Dengan demikian yang disebut sukses hidup atau keberhasilan hidup
diperoleh melalui proses perjuangan, atau pertarungan professional dengan
mencucurkan keringat, dan mungkin sampai berdarah-darah. Seperti unen-unen yang
banyak terdapat di Jawa : thenguk-thenguk nemu kethuk, ongkang-ongkang ketekan
lintang, ora watuh ora segu ketiban ndaru, adhang-adhang tumetesing bun,
njagakake endhoge si blorok, dan masih banyak lagi.
Sementara keberuntungan tak ubahnya orang yang diibaratkan
nyandhung cepaka sawakul.

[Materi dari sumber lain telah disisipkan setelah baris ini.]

Lemma rotate_right_rep h up k c d a y b x e :
  tree_rep h up (plug k (Node c (Node d a y b) x e)) ->
  exists h',
    rotate_right h (ptr (plug k (Node c (Node d a y b) x e))) x
    = Done (h', ptr (plug k (Node d a y (Node c b x e))))
    /\ tree_rep h' up (plug k (Node d a y (Node c b x e)))
    /\ evolves (inorder (plug k (Node c (Node d a y b) x e))) h h'.
Proof.
  intros T. pose proof (t_rep _ _ _ T) as H. apply rep_plug in H as [Hk H]. cbn [ptr rep] in H.
  destruct H as (Hx & (dnx & dtx & Hnx) & (Hy & (dny & dty & Hny) & Ha & Hb) & He).
  pose proof (t_nodup _ _ _ T) as Hnd. rewrite inorder_rotate in Hnd.
  destruct (pair_facts _ _ _ _ _ _ _ _ Hnd) as (Hyk & Hxk & Hyx & Hdk & Hsub & Hba & Hbe & Hndb).
  unfold rotate_right. run_store. cbn [left].
  rewrite require_true by lia. run_store. cbn [right].
  set (nx := mkNode _ _ _ _ _ _ _) in Hnx |- *. set (ny := mkNode _ _ _ _ _ _ _) in Hny.
  assert (Hbx : b <> Leaf -> ptr b <> y /\ ptr b <> x /\ ptr b ∉ around k).
  { intros Hl. apply Hsub. right; left. by apply ptr_in. }
  destruct (move_subtree (<[x := with_left (ptr b) nx]> h) b x) as (h2 & E2 & Ho2 & Hb2 & Hp2).
  { intros Hl. destruct (rep_ptr _ _ _ _ Hb Hl) as (? & n & Hn & _). destruct (Hbx Hl) as (_ & ? & _).
    split; [done|]. exists n. look. }
  unfold set_parent, assign in E2. rewrite E2.
  assert (Hx2 : h2 !! x = Some (with_left (ptr b) nx)).
  { rewrite Ho2; [look|]. destruct b; [by right|]. left. naive_solver. }
  assert (Hy2 : h2 !! y = Some ny).
  { rewrite Ho2; [look|]. destruct b; [by right|]. left. naive_solver. }
  assert (Hrest2 : forall q, q <> x -> q <> ptr b \/ b = Leaf -> h2 !! q = h !! q).
  { intros q Hq Hqb. rewrite Ho2 by done. by apply lookup_insert_ne. }
  cbn [obind]. run_store.
  destruct (replace_child_rep (<[y := with_right x ny]> h2) up k
              (ptr (plug k (Node c (Node d a y b) x e))) x y
              (with_left (ptr b) nx) (with_right x ny)) as (h' & E & Hk' & Hx' & Hy' & Ho' & Hp');
    try done; [|look|look|by apply sibling_ptr|].
  { apply (rep_ctx_agree h); [|done]. intros q Hq. fold (around k) in Hq.
    rewrite lookup_insert_ne by (intros <-; done). apply Hrest2; [intros ->; done|].
    destruct b; [by right|]. left. intros ->. by apply Hbx. }
  assert (Hag : forall q, q <> y -> q <> x -> q ∉ around k -> q <> ptr b \/ b = Leaf ->
                          h' !! q = h !! q).
  { intros q H1 H2 H3 H4. rewrite Ho' by (try done; by apply touched_around).
    rewrite lookup_insert_ne by done. by apply Hrest2. }
  assert (Hsame : forall t, (forall q, q ∈ inorder t -> q ∉ inorder b) ->
            (forall q, q ∈ inorder t -> q <> y /\ q <> x /\ q ∉ around k) ->
            forall par f, rep h par f t -> rep h' par f t).
  { intros t H1 H2 par f. apply rep_agree. intros q Hq. destruct (H2 q Hq) as (? & ? & ?).
    apply Hag; try done. destruct b as [|cb bl z br]; [by right|]. left.
    intros ->. apply (H1 z Hq). exact (ptr_in (Node cb bl z br) ltac:(done)). }
  exists h'. split_and!.
  - rewrite E. do 2 f_equal. rewrite (ptr_plug k _ (Node d a y (Node c b x e))). by destruct k.
  - split; [|by rewrite <- inorder_rotate; apply T].
    apply rep_plug. cbn [rep ptr]. split_and!; [done|done| | |done| | |].
    + eexists _, _. exact Hy'.
    + apply Hsame; auto.
    + eexists _, _. exact Hx'.
    + apply (rep_move h _ y); [done|done| |].
      * intros n Hl Hn. destruct (Hbx Hl) as (? & ? & ?).
        rewrite Ho' by (try done; by apply touched_around).
        rewrite lookup_insert_ne by done. apply Hb2; [done|]. by rewrite lookup_insert_ne.
      * intros q Hq Hne. destruct (Hsub q) as (? & ? & ?); [auto|]. apply Hag; auto.
    + apply Hsame; auto.
  - split.
    + intros q Hq. rewrite inorder_rotate in Hq.
      destruct (pair_outside _ _ _ _ _ _ _ _ _ Hq) as (? & ? & ? & Hqb).
      apply Hag; try done. destruct b; [by right|]. left. intros ->. apply Hqb. by apply ptr_in.
    + rewrite Hp'. payload_same. rewrite Hp2. by payload_same.
Qed.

Meski
mendapatkan apa yang didambakan(rezeki, misalnya,), tetapi rezeki
tersebut diperolehnya bukan berasal dari hasil keringat sendiri, Cuma karena
hadiah, warisan, atau hibah. Atau yang bersifat negative seperti berjudi, beli
undian(lotere), menipu, korupsi, mencari pesugihan, dan lain-lain. Jadi,
keberhasilan cenderung diperoleh bukan dari aktifitas proaktif dari kerja yang
terukur, positif, dan halal, melainkan diperoleh secara spekulatif,
untung-untung, tanpa kerja keras, dan seringkali disertai unsure-unsur motivasi
negative.
Walaupun secara moral di Jawa terjadi perbedaan yang ekstrim antara
keberhasilan dan keberuntungan, realitasnya kedua cara itu sama-sama menjadi
orientasi dominan di masyarakat. Artinya, sukses atau keberhasilan yang
ditempuh dengan kerja keras memang dianut oleh sebagian besar orang, namun
semangat mengejar keberuntungan juga banyak diterapkan. Baik oleh penganut
paham pekerja keras maupun mereka yang lebih mengandalkan hidupnya dari factor
keberuntungan dalam bentuknya yang beraneka warna.
Orientasi Sukses
Setiap orang atau masyarakat memiliki pemahaman dan orientasi yang
berbeda-beda atau beragam mengenai sukses hidup serta wujud nyata dari apa dan
bagaimana yang disebut sukses hidup tersebut. Misalnya, sukses bagi seorang
petani tentu akan berbeda debgan sukses dimata seorang pejabar atau naraparaja.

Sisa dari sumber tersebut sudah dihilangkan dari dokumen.